> _Task item_
Copy each line below containing "their".
--- START ---
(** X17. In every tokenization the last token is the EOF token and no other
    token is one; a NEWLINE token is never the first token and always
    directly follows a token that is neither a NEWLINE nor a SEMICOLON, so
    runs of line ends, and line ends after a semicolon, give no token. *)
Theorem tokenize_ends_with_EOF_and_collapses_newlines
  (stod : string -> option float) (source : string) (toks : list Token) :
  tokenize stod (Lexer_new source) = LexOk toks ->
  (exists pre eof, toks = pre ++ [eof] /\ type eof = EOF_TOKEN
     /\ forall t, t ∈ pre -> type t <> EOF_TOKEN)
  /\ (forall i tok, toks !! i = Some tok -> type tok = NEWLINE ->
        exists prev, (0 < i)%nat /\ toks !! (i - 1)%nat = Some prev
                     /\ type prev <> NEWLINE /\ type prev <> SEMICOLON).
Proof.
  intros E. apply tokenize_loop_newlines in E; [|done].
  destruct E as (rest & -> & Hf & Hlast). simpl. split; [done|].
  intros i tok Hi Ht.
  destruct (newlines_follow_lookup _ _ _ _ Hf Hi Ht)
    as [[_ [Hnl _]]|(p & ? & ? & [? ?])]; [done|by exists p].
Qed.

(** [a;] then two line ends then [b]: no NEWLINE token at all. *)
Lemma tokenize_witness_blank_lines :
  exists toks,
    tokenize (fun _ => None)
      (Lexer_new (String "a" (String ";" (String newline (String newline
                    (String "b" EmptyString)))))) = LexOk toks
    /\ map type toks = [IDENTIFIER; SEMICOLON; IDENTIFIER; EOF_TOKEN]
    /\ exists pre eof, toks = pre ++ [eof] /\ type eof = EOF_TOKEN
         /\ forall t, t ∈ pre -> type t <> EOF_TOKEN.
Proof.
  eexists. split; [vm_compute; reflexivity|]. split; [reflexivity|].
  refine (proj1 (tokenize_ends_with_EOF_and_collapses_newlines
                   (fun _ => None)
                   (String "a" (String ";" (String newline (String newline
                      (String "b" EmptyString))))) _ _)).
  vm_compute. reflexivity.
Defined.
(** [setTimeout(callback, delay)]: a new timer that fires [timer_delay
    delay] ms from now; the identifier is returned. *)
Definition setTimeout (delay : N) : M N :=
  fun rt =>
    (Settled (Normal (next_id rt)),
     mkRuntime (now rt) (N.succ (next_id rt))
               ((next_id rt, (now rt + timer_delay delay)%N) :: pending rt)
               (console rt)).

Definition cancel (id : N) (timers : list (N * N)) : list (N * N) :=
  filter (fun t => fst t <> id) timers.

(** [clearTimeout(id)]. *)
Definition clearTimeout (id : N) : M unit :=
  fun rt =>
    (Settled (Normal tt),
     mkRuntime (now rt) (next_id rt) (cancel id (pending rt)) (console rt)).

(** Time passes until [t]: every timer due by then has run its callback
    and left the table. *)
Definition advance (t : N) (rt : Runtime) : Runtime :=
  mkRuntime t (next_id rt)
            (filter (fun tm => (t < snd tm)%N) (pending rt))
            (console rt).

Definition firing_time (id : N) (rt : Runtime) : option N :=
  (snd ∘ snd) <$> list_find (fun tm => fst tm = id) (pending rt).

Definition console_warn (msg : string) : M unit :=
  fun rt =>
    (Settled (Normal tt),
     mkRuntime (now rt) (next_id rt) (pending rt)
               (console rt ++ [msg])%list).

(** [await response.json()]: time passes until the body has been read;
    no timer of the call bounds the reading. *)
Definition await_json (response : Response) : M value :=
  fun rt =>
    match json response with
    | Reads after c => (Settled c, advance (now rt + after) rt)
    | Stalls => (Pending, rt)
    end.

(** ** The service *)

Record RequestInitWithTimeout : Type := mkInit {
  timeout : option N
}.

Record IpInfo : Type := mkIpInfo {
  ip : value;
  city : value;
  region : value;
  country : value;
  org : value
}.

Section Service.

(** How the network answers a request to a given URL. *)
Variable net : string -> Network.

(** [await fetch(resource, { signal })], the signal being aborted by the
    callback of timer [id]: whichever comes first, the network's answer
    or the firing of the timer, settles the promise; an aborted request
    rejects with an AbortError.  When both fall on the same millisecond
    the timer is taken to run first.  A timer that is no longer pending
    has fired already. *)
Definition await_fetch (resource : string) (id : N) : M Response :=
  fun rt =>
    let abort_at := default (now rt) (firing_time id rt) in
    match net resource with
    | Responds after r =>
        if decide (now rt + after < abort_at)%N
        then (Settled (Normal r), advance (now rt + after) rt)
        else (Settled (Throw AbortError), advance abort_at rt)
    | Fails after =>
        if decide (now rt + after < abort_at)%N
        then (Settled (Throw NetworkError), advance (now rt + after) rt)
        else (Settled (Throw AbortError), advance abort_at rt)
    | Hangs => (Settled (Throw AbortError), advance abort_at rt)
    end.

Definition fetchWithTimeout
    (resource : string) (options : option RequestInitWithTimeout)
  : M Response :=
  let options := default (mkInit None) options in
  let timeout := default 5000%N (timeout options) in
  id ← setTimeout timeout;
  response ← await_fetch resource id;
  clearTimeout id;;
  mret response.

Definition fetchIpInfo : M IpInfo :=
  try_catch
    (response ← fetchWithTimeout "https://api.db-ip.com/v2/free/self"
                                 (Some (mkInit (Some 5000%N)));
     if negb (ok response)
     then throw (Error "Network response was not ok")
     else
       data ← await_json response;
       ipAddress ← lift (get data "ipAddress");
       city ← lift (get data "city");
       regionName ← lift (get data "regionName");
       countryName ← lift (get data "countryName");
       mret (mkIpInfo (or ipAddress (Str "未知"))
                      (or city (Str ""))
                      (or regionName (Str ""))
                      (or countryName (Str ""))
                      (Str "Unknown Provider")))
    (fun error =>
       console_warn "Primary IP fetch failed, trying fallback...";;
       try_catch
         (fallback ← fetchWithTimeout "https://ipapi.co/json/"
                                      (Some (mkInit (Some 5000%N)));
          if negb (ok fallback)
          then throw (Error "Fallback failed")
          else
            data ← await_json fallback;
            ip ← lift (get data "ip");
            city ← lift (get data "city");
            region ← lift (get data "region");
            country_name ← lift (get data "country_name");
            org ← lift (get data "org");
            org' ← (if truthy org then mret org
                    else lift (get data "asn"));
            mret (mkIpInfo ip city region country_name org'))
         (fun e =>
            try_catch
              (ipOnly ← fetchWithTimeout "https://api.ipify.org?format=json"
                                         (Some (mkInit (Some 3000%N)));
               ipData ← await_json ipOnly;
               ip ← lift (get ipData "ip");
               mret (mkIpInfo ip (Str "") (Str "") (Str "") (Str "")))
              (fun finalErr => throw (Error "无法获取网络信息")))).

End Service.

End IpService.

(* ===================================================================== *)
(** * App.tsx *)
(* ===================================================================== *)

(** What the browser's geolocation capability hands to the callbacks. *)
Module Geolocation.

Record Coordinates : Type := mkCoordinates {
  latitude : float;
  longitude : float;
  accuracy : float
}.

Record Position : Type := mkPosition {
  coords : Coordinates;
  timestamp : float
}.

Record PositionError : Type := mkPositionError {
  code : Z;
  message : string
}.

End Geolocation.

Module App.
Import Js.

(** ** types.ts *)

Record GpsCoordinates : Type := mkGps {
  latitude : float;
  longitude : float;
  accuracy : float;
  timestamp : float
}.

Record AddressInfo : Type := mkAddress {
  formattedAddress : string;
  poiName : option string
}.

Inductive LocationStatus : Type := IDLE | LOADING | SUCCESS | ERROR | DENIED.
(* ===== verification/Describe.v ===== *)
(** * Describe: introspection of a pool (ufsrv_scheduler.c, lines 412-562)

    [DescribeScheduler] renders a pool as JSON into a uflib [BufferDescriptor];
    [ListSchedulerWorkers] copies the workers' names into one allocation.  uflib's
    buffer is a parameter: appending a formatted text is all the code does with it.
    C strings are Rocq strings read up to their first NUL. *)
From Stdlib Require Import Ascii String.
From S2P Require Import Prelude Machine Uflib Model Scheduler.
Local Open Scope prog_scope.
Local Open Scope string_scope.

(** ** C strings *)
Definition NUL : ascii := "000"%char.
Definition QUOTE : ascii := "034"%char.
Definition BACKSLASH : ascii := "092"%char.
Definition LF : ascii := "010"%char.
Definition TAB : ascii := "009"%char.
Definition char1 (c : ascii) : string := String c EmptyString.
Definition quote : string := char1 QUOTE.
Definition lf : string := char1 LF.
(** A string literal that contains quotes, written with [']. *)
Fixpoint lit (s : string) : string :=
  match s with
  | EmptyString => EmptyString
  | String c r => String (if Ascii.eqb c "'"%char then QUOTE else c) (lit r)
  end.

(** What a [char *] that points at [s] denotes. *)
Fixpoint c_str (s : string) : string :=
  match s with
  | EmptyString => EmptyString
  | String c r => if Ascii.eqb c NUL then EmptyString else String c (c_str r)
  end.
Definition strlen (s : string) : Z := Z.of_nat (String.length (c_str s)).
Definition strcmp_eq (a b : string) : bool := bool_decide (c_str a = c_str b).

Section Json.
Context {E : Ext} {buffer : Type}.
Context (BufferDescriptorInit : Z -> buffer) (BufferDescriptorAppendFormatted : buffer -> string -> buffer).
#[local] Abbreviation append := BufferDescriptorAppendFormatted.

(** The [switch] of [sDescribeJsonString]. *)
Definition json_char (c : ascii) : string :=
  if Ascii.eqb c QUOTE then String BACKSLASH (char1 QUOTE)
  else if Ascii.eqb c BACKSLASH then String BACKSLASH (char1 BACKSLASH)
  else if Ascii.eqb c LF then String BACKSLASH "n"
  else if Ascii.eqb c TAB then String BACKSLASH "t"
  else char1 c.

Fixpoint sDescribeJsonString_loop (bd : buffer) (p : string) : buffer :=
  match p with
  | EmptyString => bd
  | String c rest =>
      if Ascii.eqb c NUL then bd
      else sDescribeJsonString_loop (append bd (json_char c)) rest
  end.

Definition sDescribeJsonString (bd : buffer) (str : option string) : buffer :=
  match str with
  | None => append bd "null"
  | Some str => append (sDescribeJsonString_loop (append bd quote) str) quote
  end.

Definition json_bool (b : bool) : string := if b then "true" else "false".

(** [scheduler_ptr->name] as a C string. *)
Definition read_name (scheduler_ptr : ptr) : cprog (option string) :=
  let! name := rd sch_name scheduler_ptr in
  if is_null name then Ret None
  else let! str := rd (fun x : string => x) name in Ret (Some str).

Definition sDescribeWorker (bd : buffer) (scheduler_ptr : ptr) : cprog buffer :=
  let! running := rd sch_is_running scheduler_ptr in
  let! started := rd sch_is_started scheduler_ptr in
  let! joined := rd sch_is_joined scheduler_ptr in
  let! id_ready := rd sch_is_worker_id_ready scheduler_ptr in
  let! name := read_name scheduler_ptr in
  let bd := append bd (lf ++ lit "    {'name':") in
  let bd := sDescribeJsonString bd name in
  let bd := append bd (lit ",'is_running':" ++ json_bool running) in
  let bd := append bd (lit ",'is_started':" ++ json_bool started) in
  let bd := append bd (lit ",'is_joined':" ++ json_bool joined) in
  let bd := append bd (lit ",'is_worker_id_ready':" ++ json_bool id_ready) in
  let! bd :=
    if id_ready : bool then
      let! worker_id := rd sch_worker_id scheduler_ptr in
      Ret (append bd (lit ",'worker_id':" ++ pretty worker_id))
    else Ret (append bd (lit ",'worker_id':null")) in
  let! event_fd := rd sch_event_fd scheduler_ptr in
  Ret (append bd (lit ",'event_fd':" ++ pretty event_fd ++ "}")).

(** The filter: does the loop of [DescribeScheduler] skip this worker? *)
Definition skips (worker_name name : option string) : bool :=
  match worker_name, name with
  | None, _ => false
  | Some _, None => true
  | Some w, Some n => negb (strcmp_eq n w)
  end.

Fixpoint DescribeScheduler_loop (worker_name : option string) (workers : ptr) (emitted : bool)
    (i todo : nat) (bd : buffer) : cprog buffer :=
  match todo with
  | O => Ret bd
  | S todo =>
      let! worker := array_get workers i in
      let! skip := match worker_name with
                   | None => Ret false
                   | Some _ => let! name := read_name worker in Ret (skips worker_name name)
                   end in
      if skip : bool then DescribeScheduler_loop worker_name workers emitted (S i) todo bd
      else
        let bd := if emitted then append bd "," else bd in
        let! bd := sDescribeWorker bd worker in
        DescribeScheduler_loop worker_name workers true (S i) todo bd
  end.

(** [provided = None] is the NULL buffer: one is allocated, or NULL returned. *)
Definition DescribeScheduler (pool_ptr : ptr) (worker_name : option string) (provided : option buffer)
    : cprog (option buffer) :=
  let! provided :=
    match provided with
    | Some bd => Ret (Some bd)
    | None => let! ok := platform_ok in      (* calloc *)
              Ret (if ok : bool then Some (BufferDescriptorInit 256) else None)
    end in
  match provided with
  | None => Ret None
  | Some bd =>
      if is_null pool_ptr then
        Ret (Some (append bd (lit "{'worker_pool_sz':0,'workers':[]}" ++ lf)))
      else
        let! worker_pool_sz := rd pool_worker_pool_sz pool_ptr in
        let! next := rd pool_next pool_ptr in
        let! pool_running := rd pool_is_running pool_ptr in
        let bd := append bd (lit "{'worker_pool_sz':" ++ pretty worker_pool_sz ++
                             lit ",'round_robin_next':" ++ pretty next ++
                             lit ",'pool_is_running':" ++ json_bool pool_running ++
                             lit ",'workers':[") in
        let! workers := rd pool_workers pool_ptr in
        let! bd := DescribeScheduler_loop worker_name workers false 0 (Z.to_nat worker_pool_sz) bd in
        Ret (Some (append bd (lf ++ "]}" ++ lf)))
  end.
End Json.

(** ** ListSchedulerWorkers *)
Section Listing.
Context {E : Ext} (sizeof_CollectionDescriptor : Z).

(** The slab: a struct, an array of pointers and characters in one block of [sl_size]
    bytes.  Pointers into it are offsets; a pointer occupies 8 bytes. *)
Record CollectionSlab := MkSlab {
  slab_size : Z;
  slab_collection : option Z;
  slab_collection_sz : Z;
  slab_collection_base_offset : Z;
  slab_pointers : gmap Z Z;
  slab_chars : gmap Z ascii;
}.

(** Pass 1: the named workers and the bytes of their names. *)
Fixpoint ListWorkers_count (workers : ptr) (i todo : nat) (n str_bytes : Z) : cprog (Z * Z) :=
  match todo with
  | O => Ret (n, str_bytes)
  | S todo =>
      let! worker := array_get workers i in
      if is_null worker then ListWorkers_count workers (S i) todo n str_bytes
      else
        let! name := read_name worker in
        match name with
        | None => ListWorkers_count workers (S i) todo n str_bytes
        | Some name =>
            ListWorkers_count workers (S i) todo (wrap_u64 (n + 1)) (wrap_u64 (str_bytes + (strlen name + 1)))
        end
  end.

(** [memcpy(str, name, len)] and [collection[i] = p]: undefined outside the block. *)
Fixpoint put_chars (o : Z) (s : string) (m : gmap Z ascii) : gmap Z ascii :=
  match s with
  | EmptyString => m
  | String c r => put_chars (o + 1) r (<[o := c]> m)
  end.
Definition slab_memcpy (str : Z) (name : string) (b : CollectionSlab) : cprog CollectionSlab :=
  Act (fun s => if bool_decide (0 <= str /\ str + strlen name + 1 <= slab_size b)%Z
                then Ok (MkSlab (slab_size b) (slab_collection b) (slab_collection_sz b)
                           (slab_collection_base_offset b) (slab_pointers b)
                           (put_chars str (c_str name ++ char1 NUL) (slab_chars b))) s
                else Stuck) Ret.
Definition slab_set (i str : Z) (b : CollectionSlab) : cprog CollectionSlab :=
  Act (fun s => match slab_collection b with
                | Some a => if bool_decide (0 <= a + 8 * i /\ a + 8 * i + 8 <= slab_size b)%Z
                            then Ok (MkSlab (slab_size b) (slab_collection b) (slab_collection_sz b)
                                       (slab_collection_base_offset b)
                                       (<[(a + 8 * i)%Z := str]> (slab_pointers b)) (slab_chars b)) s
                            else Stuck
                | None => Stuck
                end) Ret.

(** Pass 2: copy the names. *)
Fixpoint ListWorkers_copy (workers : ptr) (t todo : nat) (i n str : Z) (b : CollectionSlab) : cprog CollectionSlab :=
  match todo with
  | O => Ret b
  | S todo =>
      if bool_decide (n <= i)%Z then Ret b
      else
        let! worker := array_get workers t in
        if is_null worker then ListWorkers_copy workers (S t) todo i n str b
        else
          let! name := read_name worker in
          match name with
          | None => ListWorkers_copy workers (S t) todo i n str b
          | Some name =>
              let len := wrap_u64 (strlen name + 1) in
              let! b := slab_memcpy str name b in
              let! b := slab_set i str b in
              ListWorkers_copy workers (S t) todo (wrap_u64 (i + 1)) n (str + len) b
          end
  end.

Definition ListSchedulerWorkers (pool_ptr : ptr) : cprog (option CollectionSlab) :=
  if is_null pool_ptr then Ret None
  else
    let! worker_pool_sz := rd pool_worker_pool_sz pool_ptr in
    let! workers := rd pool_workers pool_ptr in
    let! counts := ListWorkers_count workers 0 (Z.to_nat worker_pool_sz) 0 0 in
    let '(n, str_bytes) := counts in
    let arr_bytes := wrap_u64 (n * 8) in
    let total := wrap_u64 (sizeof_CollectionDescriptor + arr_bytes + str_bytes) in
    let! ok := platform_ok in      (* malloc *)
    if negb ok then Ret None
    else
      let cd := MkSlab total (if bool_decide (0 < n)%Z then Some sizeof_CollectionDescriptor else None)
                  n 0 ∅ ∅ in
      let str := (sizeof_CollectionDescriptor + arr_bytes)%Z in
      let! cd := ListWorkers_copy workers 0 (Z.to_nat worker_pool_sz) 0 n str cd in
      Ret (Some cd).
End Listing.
--- END ---
> _Output for this exercise_
    C strings are Rocq strings read up to their first NUL. *)
(** Pass 1: the named workers and the bytes of their names. *)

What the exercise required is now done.